╔══

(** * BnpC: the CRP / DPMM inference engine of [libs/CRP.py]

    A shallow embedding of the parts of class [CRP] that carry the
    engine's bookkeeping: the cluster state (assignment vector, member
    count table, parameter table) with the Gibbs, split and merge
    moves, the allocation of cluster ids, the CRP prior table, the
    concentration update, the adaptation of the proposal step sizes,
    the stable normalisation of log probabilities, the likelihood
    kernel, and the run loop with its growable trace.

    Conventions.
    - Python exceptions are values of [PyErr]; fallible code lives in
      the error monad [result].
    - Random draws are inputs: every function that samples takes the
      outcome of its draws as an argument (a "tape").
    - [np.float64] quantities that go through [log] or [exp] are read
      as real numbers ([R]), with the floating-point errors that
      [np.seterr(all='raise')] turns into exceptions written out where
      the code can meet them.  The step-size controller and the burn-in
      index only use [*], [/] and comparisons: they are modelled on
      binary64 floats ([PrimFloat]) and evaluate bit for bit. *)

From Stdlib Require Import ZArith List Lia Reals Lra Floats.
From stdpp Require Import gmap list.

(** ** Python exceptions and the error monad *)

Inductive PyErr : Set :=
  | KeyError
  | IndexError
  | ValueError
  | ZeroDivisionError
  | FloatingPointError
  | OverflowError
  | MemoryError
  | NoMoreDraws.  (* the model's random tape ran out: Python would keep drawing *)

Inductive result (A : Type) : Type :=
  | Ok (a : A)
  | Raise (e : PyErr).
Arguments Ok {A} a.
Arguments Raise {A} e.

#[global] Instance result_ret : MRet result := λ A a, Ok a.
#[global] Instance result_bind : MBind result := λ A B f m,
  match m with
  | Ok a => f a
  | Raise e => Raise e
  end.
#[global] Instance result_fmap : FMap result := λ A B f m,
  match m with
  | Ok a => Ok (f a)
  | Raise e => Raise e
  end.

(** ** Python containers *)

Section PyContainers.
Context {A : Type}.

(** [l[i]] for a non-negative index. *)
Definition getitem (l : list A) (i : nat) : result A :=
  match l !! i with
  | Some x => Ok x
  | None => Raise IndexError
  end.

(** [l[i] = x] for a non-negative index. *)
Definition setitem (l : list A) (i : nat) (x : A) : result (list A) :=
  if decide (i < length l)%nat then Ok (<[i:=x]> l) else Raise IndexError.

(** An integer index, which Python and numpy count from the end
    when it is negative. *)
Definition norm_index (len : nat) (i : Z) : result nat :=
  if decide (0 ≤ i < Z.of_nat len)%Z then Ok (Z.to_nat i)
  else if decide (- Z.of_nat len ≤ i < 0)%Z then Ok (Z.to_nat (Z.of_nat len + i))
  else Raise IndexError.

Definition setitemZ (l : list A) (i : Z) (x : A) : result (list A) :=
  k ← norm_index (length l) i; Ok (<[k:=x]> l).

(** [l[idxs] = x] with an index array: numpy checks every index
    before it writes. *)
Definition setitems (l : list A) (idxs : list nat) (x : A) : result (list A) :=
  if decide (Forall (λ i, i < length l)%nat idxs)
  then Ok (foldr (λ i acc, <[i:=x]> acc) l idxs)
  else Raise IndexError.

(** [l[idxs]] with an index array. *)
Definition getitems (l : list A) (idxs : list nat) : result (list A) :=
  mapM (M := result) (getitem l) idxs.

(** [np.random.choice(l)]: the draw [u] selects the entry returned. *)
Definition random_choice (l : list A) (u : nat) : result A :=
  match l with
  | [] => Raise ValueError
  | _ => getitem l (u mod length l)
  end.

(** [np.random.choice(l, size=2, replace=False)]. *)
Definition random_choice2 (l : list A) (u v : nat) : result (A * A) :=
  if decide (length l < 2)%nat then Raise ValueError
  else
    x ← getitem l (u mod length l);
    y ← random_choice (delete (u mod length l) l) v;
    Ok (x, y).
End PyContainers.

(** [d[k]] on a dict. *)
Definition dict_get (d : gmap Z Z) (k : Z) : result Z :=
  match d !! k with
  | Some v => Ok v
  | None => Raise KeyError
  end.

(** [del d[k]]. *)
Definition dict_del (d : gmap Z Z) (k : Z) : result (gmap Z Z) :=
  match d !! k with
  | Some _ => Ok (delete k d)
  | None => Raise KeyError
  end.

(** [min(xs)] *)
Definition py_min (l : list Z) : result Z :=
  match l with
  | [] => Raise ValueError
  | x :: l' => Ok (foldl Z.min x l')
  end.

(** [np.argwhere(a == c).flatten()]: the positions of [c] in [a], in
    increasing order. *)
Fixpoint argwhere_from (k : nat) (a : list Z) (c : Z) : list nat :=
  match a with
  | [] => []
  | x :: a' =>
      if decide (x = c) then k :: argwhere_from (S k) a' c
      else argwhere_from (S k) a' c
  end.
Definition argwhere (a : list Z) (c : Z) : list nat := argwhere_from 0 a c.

╚══

ASSIGNED TASK -> Please return all of the entries exactly as they were given.

ANSWER BELOW ->
(** * BnpC: the CRP / DPMM inference engine of [libs/CRP.py]

    A shallow embedding of the parts of class [CRP] that carry the
    engine's bookkeeping: the cluster state (assignment vector, member
    count table, parameter table) with the Gibbs, split and merge
    moves, the allocation of cluster ids, the CRP prior table, the
    concentration update, the adaptation of the proposal step sizes,
    the stable normalisation of log probabilities, the likelihood
    kernel, and the run loop with its growable trace.

    Conventions.
    - Python exceptions are values of [PyErr]; fallible code lives in
      the error monad [result].
    - Random draws are inputs: every function that samples takes the
      outcome of its draws as an argument (a "tape").
    - [np.float64] quantities that go through [log] or [exp] are read
      as real numbers ([R]), with the floating-point errors that
      [np.seterr(all='raise')] turns into exceptions written out where
      the code can meet them.  The step-size controller and the burn-in
      index only use [*], [/] and comparisons: they are modelled on
      binary64 floats ([PrimFloat]) and evaluate bit for bit. *)

From Stdlib Require Import ZArith List Lia Reals Lra Floats.
From stdpp Require Import gmap list.

(** ** Python exceptions and the error monad *)

Inductive PyErr : Set :=
  | KeyError
  | IndexError
  | ValueError
  | ZeroDivisionError
  | FloatingPointError
  | OverflowError
  | MemoryError
  | NoMoreDraws.  (* the model's random tape ran out: Python would keep drawing *)

Inductive result (A : Type) : Type :=
  | Ok (a : A)
  | Raise (e : PyErr).
Arguments Ok {A} a.
Arguments Raise {A} e.

#[global] Instance result_ret : MRet result := λ A a, Ok a.
#[global] Instance result_bind : MBind result := λ A B f m,
  match m with
  | Ok a => f a
  | Raise e => Raise e
  end.
#[global] Instance result_fmap : FMap result := λ A B f m,
  match m with
  | Ok a => Ok (f a)
  | Raise e => Raise e
  end.

(** ** Python containers *)

Section PyContainers.
Context {A : Type}.

(** [l[i]] for a non-negative index. *)
Definition getitem (l : list A) (i : nat) : result A :=
  match l !! i with
  | Some x => Ok x
  | None => Raise IndexError
  end.

(** [l[i] = x] for a non-negative index. *)
Definition setitem (l : list A) (i : nat) (x : A) : result (list A) :=
  if decide (i < length l)%nat then Ok (<[i:=x]> l) else Raise IndexError.

(** An integer index, which Python and numpy count from the end
    when it is negative. *)
Definition norm_index (len : nat) (i : Z) : result nat :=
  if decide (0 ≤ i < Z.of_nat len)%Z then Ok (Z.to_nat i)
  else if decide (- Z.of_nat len ≤ i < 0)%Z then Ok (Z.to_nat (Z.of_nat len + i))
  else Raise IndexError.

Definition setitemZ (l : list A) (i : Z) (x : A) : result (list A) :=
  k ← norm_index (length l) i; Ok (<[k:=x]> l).

(** [l[idxs] = x] with an index array: numpy checks every index
    before it writes. *)
Definition setitems (l : list A) (idxs : list nat) (x : A) : result (list A) :=
  if decide (Forall (λ i, i < length l)%nat idxs)
  then Ok (foldr (λ i acc, <[i:=x]> acc) l idxs)
  else Raise IndexError.

(** [l[idxs]] with an index array. *)
Definition getitems (l : list A) (idxs : list nat) : result (list A) :=
  mapM (M := result) (getitem l) idxs.

(** [np.random.choice(l)]: the draw [u] selects the entry returned. *)
Definition random_choice (l : list A) (u : nat) : result A :=
  match l with
  | [] => Raise ValueError
  | _ => getitem l (u mod length l)
  end.

(** [np.random.choice(l, size=2, replace=False)]. *)
Definition random_choice2 (l : list A) (u v : nat) : result (A * A) :=
  if decide (length l < 2)%nat then Raise ValueError
  else
    x ← getitem l (u mod length l);
    y ← random_choice (delete (u mod length l) l) v;
    Ok (x, y).
End PyContainers.

(** [d[k]] on a dict. *)
Definition dict_get (d : gmap Z Z) (k : Z) : result Z :=
  match d !! k with
  | Some v => Ok v
  | None => Raise KeyError
  end.

(** [del d[k]]. *)
Definition dict_del (d : gmap Z Z) (k : Z) : result (gmap Z Z) :=
  match d !! k with
  | Some _ => Ok (delete k d)
  | None => Raise KeyError
  end.

(** [min(xs)] *)
Definition py_min (l : list Z) : result Z :=
  match l with
  | [] => Raise ValueError
  | x :: l' => Ok (foldl Z.min x l')
  end.

(** [np.argwhere(a == c).flatten()]: the positions of [c] in [a], in
    increasing order. *)
Fixpoint argwhere_from (k : nat) (a : list Z) (c : Z) : list nat :=
  match a with
  | [] => []
  | x :: a' =>
      if decide (x = c) then k :: argwhere_from (S k) a' c
      else argwhere_from (S k) a' c
  end.
Definition argwhere (a : list Z) (c : Z) : list nat := argwhere_from 0 a c.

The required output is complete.